Input for this task START

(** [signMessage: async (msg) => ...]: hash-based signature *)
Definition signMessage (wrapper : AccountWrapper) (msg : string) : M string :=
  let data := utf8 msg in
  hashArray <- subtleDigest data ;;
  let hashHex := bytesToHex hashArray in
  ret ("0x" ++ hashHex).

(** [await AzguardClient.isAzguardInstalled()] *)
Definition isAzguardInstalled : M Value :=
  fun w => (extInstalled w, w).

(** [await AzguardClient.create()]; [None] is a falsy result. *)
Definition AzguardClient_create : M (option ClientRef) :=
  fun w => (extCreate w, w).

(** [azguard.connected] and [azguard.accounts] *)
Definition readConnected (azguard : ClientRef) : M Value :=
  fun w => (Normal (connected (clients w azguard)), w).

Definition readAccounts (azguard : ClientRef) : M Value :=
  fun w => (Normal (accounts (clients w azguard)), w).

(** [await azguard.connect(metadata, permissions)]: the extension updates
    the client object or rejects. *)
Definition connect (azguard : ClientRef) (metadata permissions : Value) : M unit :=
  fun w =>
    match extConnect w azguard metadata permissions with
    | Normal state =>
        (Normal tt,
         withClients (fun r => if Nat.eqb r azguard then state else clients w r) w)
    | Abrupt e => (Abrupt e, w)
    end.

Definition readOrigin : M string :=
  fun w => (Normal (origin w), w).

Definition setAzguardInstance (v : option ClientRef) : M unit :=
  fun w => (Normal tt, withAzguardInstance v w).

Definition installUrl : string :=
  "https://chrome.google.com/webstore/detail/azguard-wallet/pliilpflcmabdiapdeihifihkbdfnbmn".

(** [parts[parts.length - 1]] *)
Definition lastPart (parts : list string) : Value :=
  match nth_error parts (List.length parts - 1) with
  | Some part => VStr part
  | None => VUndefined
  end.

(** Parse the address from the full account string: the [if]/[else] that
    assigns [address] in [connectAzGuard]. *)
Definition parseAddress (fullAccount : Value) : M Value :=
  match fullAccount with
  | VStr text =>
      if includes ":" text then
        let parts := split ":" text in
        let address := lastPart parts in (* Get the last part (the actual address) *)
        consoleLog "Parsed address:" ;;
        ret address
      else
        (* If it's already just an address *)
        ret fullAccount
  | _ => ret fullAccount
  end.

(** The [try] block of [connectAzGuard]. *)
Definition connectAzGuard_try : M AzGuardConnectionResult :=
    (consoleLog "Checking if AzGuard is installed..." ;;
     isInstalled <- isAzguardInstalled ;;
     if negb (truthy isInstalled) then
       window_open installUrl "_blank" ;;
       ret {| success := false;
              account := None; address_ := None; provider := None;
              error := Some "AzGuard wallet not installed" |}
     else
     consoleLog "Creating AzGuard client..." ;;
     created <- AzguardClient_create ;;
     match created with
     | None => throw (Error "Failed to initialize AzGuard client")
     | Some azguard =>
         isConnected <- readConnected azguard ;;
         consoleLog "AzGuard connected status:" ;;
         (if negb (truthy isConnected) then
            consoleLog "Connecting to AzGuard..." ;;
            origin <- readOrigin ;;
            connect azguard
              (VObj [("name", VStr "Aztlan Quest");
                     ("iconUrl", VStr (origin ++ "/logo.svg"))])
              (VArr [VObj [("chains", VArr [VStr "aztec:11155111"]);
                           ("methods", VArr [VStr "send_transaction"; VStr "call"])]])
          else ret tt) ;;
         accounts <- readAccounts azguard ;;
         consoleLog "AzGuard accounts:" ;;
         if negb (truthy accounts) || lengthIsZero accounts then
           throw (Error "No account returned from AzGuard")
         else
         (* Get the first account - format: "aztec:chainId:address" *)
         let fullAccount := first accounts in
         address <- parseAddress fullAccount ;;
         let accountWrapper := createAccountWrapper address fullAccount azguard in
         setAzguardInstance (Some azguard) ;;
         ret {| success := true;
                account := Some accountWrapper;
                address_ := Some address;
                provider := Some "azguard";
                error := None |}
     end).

Input for this task END

Exercise requirements: For the string "created", show each line of the entries above where it occurs.

Solution:
     created <- AzguardClient_create ;;
     match created with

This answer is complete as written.